Manuel Otero destacou a importância de que, em termos de comércio, a região deixe de olhar para fora e preste mais atenção às oportunidades que o nosso próprio continente oferece. “Há uma estatística - destacou - que me emociona: 86% das exportações da região vão para China, União Europeia e Estados Unidos, enquanto apenas 14% ficam no continente”.
Nesse sentido, Abraham defendeu que o regional e o multilateral devem ser vistos como complementares: “Devemos fortalecer os processos regionais, mas também continuar trabalhando nos processos bilaterais e multilaterais”.
Consultado por Otero sobre os temas centrais da agenda agrícola regional, a embaixadora falou sobre o enorme desafio que a adaptação às mudanças climáticas representa.
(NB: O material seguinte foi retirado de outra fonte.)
Lemma quic_failures_times cfg t0 ts :
  StronglySorted Z.le ts ->
  configured (quic_failures cfg t0 ts) = modeAuto
  /\ quicFailTimes (quic_failures cfg t0 ts) = match last ts with Some n => pruneTimes ts (n - failureWindowDuration) | None => [] end.
Proof.
  induction ts as [|n ts IH] using rev_ind; [done|]. intros Hs. unfold quic_failures in *. rewrite foldl_app. cbn [foldl].
  destruct (recordQUICFailure_core (foldl recordQUICFailure (newPolicyController cfg modeAuto t0) ts) n) as (-> & -> & _).
  assert (Hs2 : StronglySorted Z.le ts) by by eapply StronglySorted_app_1_l. destruct (IH Hs2) as [-> ->]. split; [done|]. rewrite last_snoc.
  destruct (last ts) as [m|] eqn:El; [|apply last_None in El; by subst]. rewrite !pruneTimes_sorted; try done.
  - rewrite !List.filter_app, filter_filter_le; [done|]. apply last_Some in El as [k ->]. rewrite <- app_assoc in Hs. eapply StronglySorted_app_1_r in Hs.
    inversion Hs as [|? ? _ Hf]. inversion Hf. lia.
  - rewrite pruneTimes_sorted by done. destruct (pruneTimes_suffix (ts ++ [n]) (m - failureWindowDuration)) as (l1 & E & _).
    pose proof Hs as Hs3. rewrite E in Hs3. eapply StronglySorted_app_1_r in Hs3. rewrite pruneTimes_sorted in Hs3 by done. rewrite List.filter_app in Hs3.
    apply last_Some in El as [k ->]. rewrite <- app_assoc in Hs. eapply StronglySorted_app_1_r in Hs. inversion Hs as [|? ? _ Hf]. inversion Hf.
    cbn [List.filter] in Hs3. by rewrite (proj2 (Z.leb_le _ n)) in Hs3 by (unfold failureWindowDuration, Second; lia).
Qed.

(** The automatic policy enters survival mode for failures of QUIC exactly when it should: for any
    failures recorded in the order of time, the mode is survival iff three consecutive ones fell
    into a window of thirty seconds. *)
Theorem quic_failures_survival cfg t0 ts :
  StronglySorted Z.le ts ->
  (currentMode (quic_failures cfg t0 ts) = modeSurvival
   <-> exists l1 a b c l2, ts = l1 ++ [a; b; c] ++ l2 /\ c - a <= failureWindowDuration).
Proof.
  induction ts as [|n ts IH] using rev_ind; intros Hs.
  - split; [done|]. by intros ([|] & ? & ? & ? & ? & ? & _).
  - assert (Hs2 : StronglySorted Z.le ts) by by eapply StronglySorted_app_1_l.
    destruct (quic_failures_times cfg t0 (ts ++ [n]) Hs) as [_ Ht]. destruct (quic_failures_times cfg t0 ts Hs2) as [Hc _]. rewrite last_snoc in Ht.
    unfold quic_failures in *. rewrite foldl_app in *. cbn [foldl] in *.
    destruct (recordQUICFailure_core (foldl recordQUICFailure (newPolicyController cfg modeAuto t0) ts) n) as (_ & Hq & Hm). rewrite (Hm Hc). clear Hm.
    rewrite <- Hq, Ht. clear Hq Ht. pose proof (window_count ts n failureWindowDuration ltac:(unfold failureWindowDuration, Second; lia) Hs) as Hw.
    split.
    + case_bool_decide as Hb; cbn [orb].
      * intros _. apply IH in Hb as (l1 & a & b & c & l2 & -> & Hle); [|done]. exists l1, a, b, c, (l2 ++ [n]). by rewrite <- !app_assoc.
      * destruct (quicFailureThreshold <=? _) eqn:E; [|done]. intros _. zbool. apply Hw in E as (l & a & b & -> & Hle).
        exists l, a, b, n, []. by rewrite <- app_assoc.
    + intros (l1 & a & b & c & l2 & E & Hle). destruct l2 as [|x l2 _] using rev_ind.
      * rewrite app_nil_r in E. change (l1 ++ [a; b; c]) with (l1 ++ [a; b] ++ [c]) in E. rewrite app_assoc in E. apply app_inj_tail in E as [E1 ->].
        assert (3 <= zlen (pruneTimes (ts ++ [c]) (c - failureWindowDuration))) as H3 by (apply Hw; eauto).
        rewrite (proj2 (Z.leb_le quicFailureThreshold _)) by done. by rewrite orb_true_r.
      * rewrite !app_assoc in E. apply app_inj_tail in E as [E1 _]. rewrite bool_decide_eq_true_2; [done|]. apply IH; [done|].
        exists l1, a, b, c, l2. by rewrite <- !app_assoc in E1.
Qed.

(** The methods, each run to its end before the next, where the policy is evaluated at [t] or earlier. *)
Inductive policy_call (t : Z) : policyController -> policyController -> Prop :=
| pc_quic p now : policy_call t p (recordQUICFailure p now)
| pc_error p now : policy_call t p (recordTransportError p now)
| pc_tick p now now1 now2 o1 o2 probe : now <= t -> policy_call t p (loop_tick p now now1 now2 o1 o2 probe).1
| pc_acquire p now : policy_call t p (acquireFlowPermit p now).1
| pc_release p : policy_call t p (releaseFlowPermit p)
| pc_register p now c tr : policy_call t p (registerFlow p now c tr).1
| pc_unregister p id : policy_call t p (unregisterFlow p id)
| pc_write p id up n : policy_call t p (flowWriter_Write p id up n).

Definition surviving (t : Z) (p : policyController) : Prop := currentMode p = modeSurvival /\ survivalUntil p = Some t.

Lemma surviving_switch t now p : surviving t p -> surviving t (switchMode p now modeSurvival).
Proof. intros [H1 H2]. unfold switchMode. by rewrite bool_decide_eq_true_2. Qed.
Lemma surviving_core t p q : surviving t p -> same_core q p -> surviving t q.
Proof. intros [H1 H2] (_ & C2 & _ & _ & _ & C6 & _). split; congruence. Qed.
Lemma surviving_quic t p now : surviving t p -> surviving t (recordQUICFailure p now).
Proof.
  intros H. unfold recordQUICFailure, recordQUICFailure_locked. destruct (_ && _); [apply surviving_switch|]; by destruct H.
Qed.
Lemma surviving_error t p now : surviving t p -> surviving t (recordTransportError p now).
Proof.
  intros H. unfold recordTransportError, recordTransportError_locked. destruct (_ && _); [apply surviving_switch|]; by destruct H.
Qed.
Lemma surviving_evaluate t p now now' order : surviving t p -> now <= t -> surviving t (evaluateAutoPolicy p now now' order).
Proof.
  intros [H1 H2] Hn. unfold evaluateAutoPolicy, evaluate_read. case_bool_decide; cbn [negb]; [|done].
  unfold evaluate_decide. cbn. rewrite H1. rewrite (bool_decide_eq_true_2 (modeSurvival = modeSurvival)) by done. cbn [negb andb]. rewrite H2. cbn [After].
  rewrite (proj2 (Z.ltb_ge _ _)) by lia. done.
Qed.
Lemma surviving_probe t p now now' order probe : surviving t p -> surviving t (probeRTT p now now' order probe).
Proof.
  intros H. unfold probeRTT. destruct (pickProbeClient p order) as [[c tr]|]; [|done]. destruct (probe c).
  - eapply surviving_core; [done|apply same_core_rtt].
  - case_on; [done|]. by apply surviving_error.
  - done.
Qed.
Lemma surviving_stats t p now : surviving t p -> surviving t (printStats p now).1.
Proof. intros [H1 H2]. unfold printStats. by case_on. Qed.
Lemma surviving_call t p q : surviving t p -> policy_call t p q -> surviving t q.
Proof.
  intros H Hc. destruct Hc.
  - by apply surviving_quic.
  - by apply surviving_error.
  - unfold loop_tick. by apply surviving_stats, surviving_evaluate; [apply surviving_probe|].
  - destruct H. unfold acquireFlowPermit. repeat case_on; done.
  - by destruct H.
  - by destruct H.
  - by destruct H.
  - eapply surviving_core; [done|apply same_core_write].
Qed.

(** Survival mode lasts: entered at [now], it is kept for sixty seconds whatever the controller is
    called with, as long as its methods run one after the other; and it ends: the first evaluation
    after that which finds no failure of the last thirty seconds returns to the normal mode. *)
Theorem survival_lasts p now :
  currentMode p <> modeSurvival -> configured p = modeAuto ->
  let t := now + 60 * Second in
  forall q, rtc (policy_call t) (switchMode p now modeSurvival) q ->
  currentMode q = modeSurvival
  /\ (forall later now' order,
        t < later -> configured q = modeAuto -> Forall (fun f => f < later - failureWindowDuration) (quicFailTimes q ++ errorSpikeTime q) ->
        currentMode (evaluateAutoPolicy q later now' order) = modeNormal).
Proof.
  intros Hp Ha t q Hr.
  assert (Hs : surviving t (switchMode p now modeSurvival)).
  { unfold switchMode. rewrite bool_decide_eq_false_2 by done. by rewrite bool_decide_eq_true_2. }
  assert (Hq : surviving t q) by (clear -Hs Hr; induction Hr; eauto using surviving_call).
  destruct Hq as [Hq1 Hq2]. split; [done|]. intros later now' order Hl Hc Hf. apply Forall_app in Hf as [F1 F2].
  assert (Hnil : forall l c, Forall (fun f => f < c) l -> pruneTimes l c = []).
  { intros l c. induction 1 as [|x l Hx Hl' IH]; [done|]. cbn [pruneTimes]. by rewrite (proj2 (Z.ltb_lt _ _)). }
  unfold evaluateAutoPolicy, evaluate_read. rewrite bool_decide_eq_true_2 by done. cbn [negb]. rewrite !Hnil by done. unfold evaluate_decide. cbn.
  rewrite Hq1, Hq2. rewrite (bool_decide_eq_true_2 (modeSurvival = modeSurvival)) by done. cbn. rewrite (proj2 (Z.ltb_lt _ _)) by lia.
  cbn. unfold switchMode. cbn. rewrite Hq1. done.
Qed.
“Embora seja verdade - destacou - que a agricultura e a produção de alimentos contribuem para a soma dos gases de efeito estufa, também é verdade que existem experiências muito valiosas na América Latina e no Caribe de práticas que mitigam a quantidade de dióxido de carbono. Nossos países estão se adaptando às demandas e a agricultura continua sendo uma das atividades econômicas com maior potencial, não só para a geração de riquezas, mas também para garantir a segurança alimentar e trabalhar para reduzir a pobreza”, finalizou a ex-primeira Ministra da Costa Rica.